Patent application title: Medical devices and implants from Ta-Nb-W alloys
Jürgen Wachter (Rodermark, DE)
Jens TrÖtzschel (Neuwiedermus, DE)
HERAEUS PRECIOUS METALS GMBH & CO. KG
IPC8 Class: AA61N105FI
Class name: Light, thermal, and electrical application electrical energy applicator placed in body
Publication date: 2012-12-27
Patent application number: 20120330390
The present invention relates to a medical device or implant made at
least in part of a high-strength, low-modulus metal alloy comprising
niobium, tantalum, and at least one element selected from the group
consisting of zirconium, tungsten, and molybdenum. The medical devices
according to the present invention provide superior characteristics with
regard to biocompatibility, radio-opacity and MRI compatibility.

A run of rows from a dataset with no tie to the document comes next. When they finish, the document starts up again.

(** One turn of [deliverAll]'s loop; [ok] is what [deliver] returned. *)
Definition deliverOne (ok : bool) (spans : list SpanRecord) (b : TraceBuffer)
  : TraceBuffer :=
  if ok then
    set_tb_out (tb_out b ++ [spans])
      (set_tb_ledger (Tally_AddSpans (tb_ledger b) Forwarded spans 1) b)
  else set_tb_ledger (Tally_AddSpans (tb_ledger b) LostInBuffer spans 1) b.

(** [deliverAll]'s loop: [accepts i] is whether the consumer took batch [i] in
    time.  Returns the spans sent and not sent. *)
Fixpoint deliverLoop (accepts : nat -> bool) (i : nat) (batches : list (list SpanRecord))
  (b : TraceBuffer) : Z * Z * TraceBuffer :=
  match batches with
  | [] => (0, 0, b)
  | spans :: batches =>
      let b := deliverOne (accepts i) spans b in
      let '(sent, lost, b) := deliverLoop accepts (S i) batches b in
      let n := Z.of_nat (length spans) in
      if accepts i then (n + sent, lost, b) else (sent, n + lost, b)
  end.

(** [TraceBuffer.deliverAll] *)
Definition deliverAll (accepts : nat -> bool) (kept : list bufferedTrace)
  (late : list SpanRecord) (b : TraceBuffer) : Z * TraceBuffer :=
  let '(sent, lost, b) := deliverLoop accepts 0 (deliverBatches kept late) b in
  (sent, if 0 <? lost then set_tb_undeliverTotal (tb_undeliverTotal b + lost) b else b).

(** [TraceBuffer.flush] *)
Definition flush (accepts : nat -> bool) (now : Z) (all : bool) (b : TraceBuffer)
  : Z * TraceBuffer :=
  let '(trs, kept, _, b) := flushBegin now all b in
  let '(weights, decidedKept, b) := decideLoop trs now b in
  let '(carriers, b) := flushCarriers now all b in
  let '(late, b) := settle trs weights now b in
  deliverAll accepts (kept ++ decidedKept ++ carriers) late b.

(** [TraceBuffer.Flush] *)
Definition Flush (accepts : nat -> bool) (now : Z) (b : TraceBuffer) : TraceBuffer :=
  (flush accepts now false b).2.

(** ** Statistics *)

(** [BufferStats] *)
Record BufferStats := mkBufferStats {
  bs_BufferedSpans : Z; bs_BufferedTraces : Z; bs_MaxSpans : Z; bs_RefusedSpans : Z;
  bs_EvictedSacrificialSpans : Z; bs_EvictedKeptSpans : Z; bs_RescuedAtCapSpans : Z;
  bs_UndeliveredSpans : Z; bs_CarrierSpans : Z; bs_CarriedDrops : Z;
  bs_UncarriedDrops : Z; bs_DecidedTraces : Z; bs_DecidedEvicted : Z;
  bs_LateSpansKept : Z; bs_LateSpansDropped : Z }.

(** [TraceBuffer.Stats] *)
Definition Stats (b : TraceBuffer) : BufferStats :=
  let '(held, carried, uncarried) := carry_stats (tb_carry b) in
  mkBufferStats (tb_spanCount b) (Z.of_nat (size (tb_traces b))) (tb_maxSpans b)
    (tb_refusedTotal b) (tb_evictedSTotal b) (tb_evictedKTotal b) (tb_evictedRTotal b)
    (tb_undeliverTotal b) held carried uncarried
    (Z.of_nat (size (dt_m (tb_decided b)))) (dt_evicted (tb_decided b))
    (dt_lateKept (tb_decided b)) (dt_lateDropped (tb_decided b)).

(** ** Shutdown *)

(** [CloseResult] *)
Record CloseResult := mkCloseResult { cr_Traces : Z; cr_Spans : Z; cr_Kept : Z }.

(** [TraceBuffer.stopGC]: what the buffer holds once the gc loop ended. *)
Definition stopGC (b : TraceBuffer) : CloseResult :=
  mkCloseResult (Z.of_nat (size (tb_traces b))) (tb_spanCount b) 0.

(** [TraceBuffer.finish] *)
Definition finish (accepts : nat -> bool) (now : Z) (b : TraceBuffer) : Z * TraceBuffer :=
  let '(sent, b) := flush accepts now true b in (sent, set_tb_closed true b).

(** [TraceBuffer.Close]; [tb_closed] is [closeOnce]. *)
Definition Close (accepts : nat -> bool) (now : Z) (b : TraceBuffer)
  : CloseResult * TraceBuffer :=
  if tb_closed b then (mkCloseResult 0 0 0, b)
  else
    let res := stopGC b in
    let '(sent, b) := finish accepts now b in
    (mkCloseResult (cr_Traces res) (cr_Spans res) sent, b).

(** [TraceBuffer.drainStep] *)
Definition drainStep (accepts : nat -> bool) (now : Z) (b : TraceBuffer)
  : Z * Z * TraceBuffer :=
  let '(sent, b) := flush accepts now false b in
  (sent, Z.of_nat (size (filter (fun kt => hasRoot kt.2) (tb_traces b))), b).

(** The loop of [Drain]; each turn has its reading of [tb.now] and which of its
    deliveries are taken in time.  With the turns used up the loop still waits for
    its ticker: [None]. *)
Fixpoint drainLoop (deadline : Z) (turns : list (Z * (nat -> bool)))
  (b : TraceBuffer) : option (Z * TraceBuffer) :=
  match turns with
  | [] => None
  | (now, accepts) :: turns =>
      let '(sent, rooted, b) := drainStep accepts now b in
      if (rooted =? 0) || (deadline <=? now) then Some (sent, b)
      else '(s, b) ← drainLoop deadline turns b; Some (sent + s, b)
  end.

(** [TraceBuffer.Drain]; [last] is the clock at the end, where a last flush delivers to
    [accepts]. *)
Definition Drain (deadline : Z) (turns : list (Z * (nat -> bool))) (accepts : nat -> bool) (last : Z)
  (b : TraceBuffer) : option (CloseResult * TraceBuffer) :=
  if tb_closed b then Some (mkCloseResult 0 0 0, b)
  else
    let res := stopGC b in
    '(kept, b) ← drainLoop deadline turns b;
    let '(sent, b) := finish accepts last b in
    Some (mkCloseResult (cr_Traces res) (cr_Spans res) (kept + sent), b).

1. A medical device comprising a biocompatible structure configured for
implantation or medical intervention in a human body, the medical device
excluding intravascular implants, wherein the medical device comprises
components at least partially fabricated from a tantalum-based metal
alloy, the tantalum-based metal alloy comprising: about 10 wt % niobium;
about 7.5 wt % tungsten; and the balance tantalum.
2. The medical device according to claim 1, wherein the tantalum-based metal alloy further comprises: 0.1 to 10 wt % zirconium.
3. The medical device according to claim 1, wherein the tantalum-based metal alloy further comprises: about 1 wt % zirconium.
4. The medical device according to claim 1, which is a minimal-invasive device.
5. The medical device according to claim 1, which is one of a catheter, a guide wire, an intra-cavernous implant, a heart repair device, and a filter.
6. The medical device according to claim 1, which is one of a stimulation device, a stimulation lead, and a dental device.
7. The medical device according to claim 1, wherein tantalum-based metal alloy further comprises up to 5 wt % in total of at least one element selected from the group consisting of hafnium, rhenium and a lanthanide.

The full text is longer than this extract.